Could you write out the whole listing exactly as it appears?

:::

Lemma reduce_concatenated_ok output y s : holds s (exec r) output y -> buffer_len output = count -> computes (exec r) function ->
  allocatable (exec r) count -> Z.of_nat (count * ELEMENT_SIZE * w) < 2 ^ 64 ->
  exists s' launches, reduce_concatenated (coll r) (encode all_parts) output count function s = (s', Ok launches) /\
    holds s' (exec r) output (in_order (w - 1)) /\ keeps_but (cell output) s s' /\ 0 <= launches <= Z.of_nat (w - 1).
Proof using All.
  intros Hy Hlen Hk Hal Hbytes. destruct direct_world as [Hw0 _]. pose proof (direct_device _ _ _ _ _ Hround) as Hno. pose proof law_size as Hs.
  destruct (direct_rank _ _ _ _ _ Hround r Hr) as [[_ _ Hsw] _].
  assert (Hwp : wp device_error (reduce_concatenated (coll r) (encode all_parts) output count function)
    (fun launches s' => holds s' (exec r) output (in_order (w - 1)) /\ keeps_but (cell output) s s' /\ 0 <= launches <= Z.of_nat (w - 1)) s).
  { unfold reduce_concatenated. rewrite Hsw.
    apply wp_bind. eapply wp_pure; [by rewrite checked_mul_usize_Some by (unfold fits_usize; nia)|]. cbn beta.
    apply wp_bind. eapply wp_pure; [by rewrite checked_mul_usize_Some by (unfold fits_usize; lia)|]. cbn beta.
    apply wp_bind. eapply wp_pure; [by rewrite length_all_parts, Nat.eqb_refl|]. cbn beta.
    apply wp_bind. eapply wp_pure; [apply (part_bytes 0 Hw0)|]. cbn beta.
    apply wp_bind. eapply wp_pure; [apply law_decode|]. cbn beta.
    assert (Hpart0 : length (part 0) = buffer_len output) by (rewrite Hlen; by apply Hpart).
    apply wp_bind. eapply wp_mono; [by apply (law_copy_to _ _ _ _ _ Hy)|]. cbn beta. intros _ s1 Hu1.
    assert (Hy1 : holds s1 (exec r) output (part 0)) by (eapply rank_holds_updated; [exact Hy|exact Hu1|]; rewrite Hpart0; symmetry; apply (holds_length _ _ _ _ Hy)).
    assert (Hkeep1 : keeps_but (cell output) s s1) by (intros k' l Hne Hv; by rewrite (rank_updated_other _ _ _ _ _ Hu1 Hne)).
    destruct (Nat.eqb_spec count 0) as [Hz|Hz].
    { apply wp_ret. split; [|split; [done|lia]]. assert (Hnil : forall l : list T, length l = 0%nat -> l = []) by (intros []; done).
      rewrite (Hnil (in_order (w - 1))) by (rewrite length_in_order; lia). rewrite (Hnil (part 0)) in Hy1 by (rewrite Hpart0; lia). done. }
    destruct (Nat.eqb_spec w 1) as [H1|H1].
    { apply wp_ret. rewrite H1. split; [exact Hy1|split; [done|lia]]. }
    apply wp_bind. eapply wp_mono; [by apply law_alloc|]. cbn beta. intros scratch s2 (Hus & Hls & Hfresh & l & Hl & Hu2).
    assert (Hne : cell output <> cell scratch) by by eapply fresh_cell.
    apply wp_bind. eapply wp_mono; [apply law_prepare; nia|]. cbn beta. intros launch s3 [Hp Hs3].
    assert (Hy3 : holds s3 (exec r) output (in_order 0)) by (eapply rank_holds_unchanged; [by eapply rank_holds_other|done]).
    assert (Hscratch : holds s3 (exec r) scratch l) by (eapply rank_holds_unchanged; [split; [done|by eapply rank_updated_same|by rewrite Hls]|done]).
    assert (Hkeep3 : keeps_but (cell output) s s3).
    { intros k' l' Hne' Hv. rewrite (Hs3 k'). assert (Hv1 : view s1 k' = Some l') by by apply Hkeep1.
      rewrite (rank_updated_other _ _ _ _ _ Hu2) by congruence. done. }
    assert (Hscratch_fresh : view s (cell scratch) = None).
    { destruct (view s (cell scratch)) as [l'|] eqn:Hv; [|done]. by rewrite (Hkeep1 _ _ (not_eq_sym Hne) Hv) in Hfresh. }
    apply wp_bind. eapply wp_mono.
    - apply (wp_loop_from (fun i (_ : unit) s' => holds s' (exec r) output (in_order (i - 1)) /\ (exists l', holds s' (exec r) scratch l') /\ keeps_but (cell output) s s') _ (w - 1) 1 tt s3).
      + split; [exact Hy3|]. split; [by exists l|done].
      + intros j [] s4 Hj (Hyj & (lj & Hsj) & Hkj). cbv zeta.
        apply wp_bind. eapply wp_pure; [apply (part_bytes j); lia|]. cbn beta.
        apply wp_bind. eapply wp_pure; [apply law_decode|]. cbn beta.
        assert (Hpj : length (part j) = buffer_len scratch) by (rewrite Hls; apply Hpart; lia).
        apply wp_bind. eapply wp_mono; [by apply (law_copy_to _ _ _ _ _ Hsj)|]. cbn beta. intros _ s5 Hu5.
        assert (Hs5 : holds s5 (exec r) scratch (part j)) by (eapply rank_holds_updated; [exact Hsj|exact Hu5|]; rewrite Hpj; symmetry; apply (holds_length _ _ _ _ Hsj)).
        assert (Hy5 : holds s5 (exec r) output (in_order (j - 1))) by by eapply rank_holds_other.
        eapply wp_mono; [apply (law_launch (exec r) function _ _ _ _ _ _ _ _ Hp Hk Hs5 Hy5 (not_eq_sym Hne)); lia|]. cbn beta. intros [] s6 Hu6.
        replace (j + 1 - 1)%nat with (S (j - 1)) by lia. rewrite in_order_S. replace (S (j - 1)) with j by lia.
        assert (Hlj : length (in_order (j - 1)) = count) by (apply length_in_order; lia).
        assert (Hsub : forall l' : list T, length l' = count -> sub 0 count l' = l') by (intros l' Hl'; unfold sub; rewrite drop_0; by apply firstn_all2; lia).
        rewrite !Hsub in Hu6 by (done || (rewrite Hpj; done)). rewrite put_all in Hu6 by (rewrite length_zip_with; lia).
        split; [eapply rank_holds_updated; [exact Hy5|exact Hu6|rewrite length_zip_with; lia]|].
        split; [exists (part j); by eapply rank_holds_other; [exact Hs5|exact Hu6|]|].
        intros k' l' Hne' Hv. rewrite (rank_updated_other _ _ _ _ _ Hu6 Hne'). rewrite (rank_updated_other _ _ _ _ _ Hu5) by congruence. by apply Hkj.
    - cbn beta. intros [] s4 (Hy4 & _ & Hk4). apply wp_ret. replace (1 + (w - 1) - 1)%nat with (w - 1)%nat in Hy4 by lia. split; [done|]. split; [done|]. lia. }
  destruct (runs_total Hno _ _ _ Hwp) as (launches & s' & Heq & HQ). by exists s', launches.
Qed.
End concatenated.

:::

Solution
Lemma reduce_concatenated_ok output y s : holds s (exec r) output y -> buffer_len output = count -> computes (exec r) function ->
  allocatable (exec r) count -> Z.of_nat (count * ELEMENT_SIZE * w) < 2 ^ 64 ->
  exists s' launches, reduce_concatenated (coll r) (encode all_parts) output count function s = (s', Ok launches) /\
    holds s' (exec r) output (in_order (w - 1)) /\ keeps_but (cell output) s s' /\ 0 <= launches <= Z.of_nat (w - 1).
Proof using All.
  intros Hy Hlen Hk Hal Hbytes. destruct direct_world as [Hw0 _]. pose proof (direct_device _ _ _ _ _ Hround) as Hno. pose proof law_size as Hs.
  destruct (direct_rank _ _ _ _ _ Hround r Hr) as [[_ _ Hsw] _].
  assert (Hwp : wp device_error (reduce_concatenated (coll r) (encode all_parts) output count function)
    (fun launches s' => holds s' (exec r) output (in_order (w - 1)) /\ keeps_but (cell output) s s' /\ 0 <= launches <= Z.of_nat (w - 1)) s).
  { unfold reduce_concatenated. rewrite Hsw.
    apply wp_bind. eapply wp_pure; [by rewrite checked_mul_usize_Some by (unfold fits_usize; nia)|]. cbn beta.
    apply wp_bind. eapply wp_pure; [by rewrite checked_mul_usize_Some by (unfold fits_usize; lia)|]. cbn beta.
    apply wp_bind. eapply wp_pure; [by rewrite length_all_parts, Nat.eqb_refl|]. cbn beta.
    apply wp_bind. eapply wp_pure; [apply (part_bytes 0 Hw0)|]. cbn beta.
    apply wp_bind. eapply wp_pure; [apply law_decode|]. cbn beta.
    assert (Hpart0 : length (part 0) = buffer_len output) by (rewrite Hlen; by apply Hpart).
    apply wp_bind. eapply wp_mono; [by apply (law_copy_to _ _ _ _ _ Hy)|]. cbn beta. intros _ s1 Hu1.
    assert (Hy1 : holds s1 (exec r) output (part 0)) by (eapply rank_holds_updated; [exact Hy|exact Hu1|]; rewrite Hpart0; symmetry; apply (holds_length _ _ _ _ Hy)).
    assert (Hkeep1 : keeps_but (cell output) s s1) by (intros k' l Hne Hv; by rewrite (rank_updated_other _ _ _ _ _ Hu1 Hne)).
    destruct (Nat.eqb_spec count 0) as [Hz|Hz].
    { apply wp_ret. split; [|split; [done|lia]]. assert (Hnil : forall l : list T, length l = 0%nat -> l = []) by (intros []; done).
      rewrite (Hnil (in_order (w - 1))) by (rewrite length_in_order; lia). rewrite (Hnil (part 0)) in Hy1 by (rewrite Hpart0; lia). done. }
    destruct (Nat.eqb_spec w 1) as [H1|H1].
    { apply wp_ret. rewrite H1. split; [exact Hy1|split; [done|lia]]. }
    apply wp_bind. eapply wp_mono; [by apply law_alloc|]. cbn beta. intros scratch s2 (Hus & Hls & Hfresh & l & Hl & Hu2).
    assert (Hne : cell output <> cell scratch) by by eapply fresh_cell.
    apply wp_bind. eapply wp_mono; [apply law_prepare; nia|]. cbn beta. intros launch s3 [Hp Hs3].
    assert (Hy3 : holds s3 (exec r) output (in_order 0)) by (eapply rank_holds_unchanged; [by eapply rank_holds_other|done]).
    assert (Hscratch : holds s3 (exec r) scratch l) by (eapply rank_holds_unchanged; [split; [done|by eapply rank_updated_same|by rewrite Hls]|done]).
    assert (Hkeep3 : keeps_but (cell output) s s3).
    { intros k' l' Hne' Hv. rewrite (Hs3 k'). assert (Hv1 : view s1 k' = Some l') by by apply Hkeep1.
      rewrite (rank_updated_other _ _ _ _ _ Hu2) by congruence. done. }
    assert (Hscratch_fresh : view s (cell scratch) = None).
    { destruct (view s (cell scratch)) as [l'|] eqn:Hv; [|done]. by rewrite (Hkeep1 _ _ (not_eq_sym Hne) Hv) in Hfresh. }
    apply wp_bind. eapply wp_mono.
    - apply (wp_loop_from (fun i (_ : unit) s' => holds s' (exec r) output (in_order (i - 1)) /\ (exists l', holds s' (exec r) scratch l') /\ keeps_but (cell output) s s') _ (w - 1) 1 tt s3).
      + split; [exact Hy3|]. split; [by exists l|done].
      + intros j [] s4 Hj (Hyj & (lj & Hsj) & Hkj). cbv zeta.
        apply wp_bind. eapply wp_pure; [apply (part_bytes j); lia|]. cbn beta.
        apply wp_bind. eapply wp_pure; [apply law_decode|]. cbn beta.
        assert (Hpj : length (part j) = buffer_len scratch) by (rewrite Hls; apply Hpart; lia).
        apply wp_bind. eapply wp_mono; [by apply (law_copy_to _ _ _ _ _ Hsj)|]. cbn beta. intros _ s5 Hu5.
        assert (Hs5 : holds s5 (exec r) scratch (part j)) by (eapply rank_holds_updated; [exact Hsj|exact Hu5|]; rewrite Hpj; symmetry; apply (holds_length _ _ _ _ Hsj)).
        assert (Hy5 : holds s5 (exec r) output (in_order (j - 1))) by by eapply rank_holds_other.
        eapply wp_mono; [apply (law_launch (exec r) function _ _ _ _ _ _ _ _ Hp Hk Hs5 Hy5 (not_eq_sym Hne)); lia|]. cbn beta. intros [] s6 Hu6.
        replace (j + 1 - 1)%nat with (S (j - 1)) by lia. rewrite in_order_S. replace (S (j - 1)) with j by lia.
        assert (Hlj : length (in_order (j - 1)) = count) by (apply length_in_order; lia).
        assert (Hsub : forall l' : list T, length l' = count -> sub 0 count l' = l') by (intros l' Hl'; unfold sub; rewrite drop_0; by apply firstn_all2; lia).
        rewrite !Hsub in Hu6 by (done || (rewrite Hpj; done)). rewrite put_all in Hu6 by (rewrite length_zip_with; lia).
        split; [eapply rank_holds_updated; [exact Hy5|exact Hu6|rewrite length_zip_with; lia]|].
        split; [exists (part j); by eapply rank_holds_other; [exact Hs5|exact Hu6|]|].
        intros k' l' Hne' Hv. rewrite (rank_updated_other _ _ _ _ _ Hu6 Hne'). rewrite (rank_updated_other _ _ _ _ _ Hu5) by congruence. by apply Hkj.
    - cbn beta. intros [] s4 (Hy4 & _ & Hk4). apply wp_ret. replace (1 + (w - 1) - 1)%nat with (w - 1)%nat in Hy4 by lia. split; [done|]. split; [done|]. lia. }
  destruct (runs_total Hno _ _ _ Hwp) as (launches & s' & Heq & HQ). by exists s', launches.
Qed.
End concatenated.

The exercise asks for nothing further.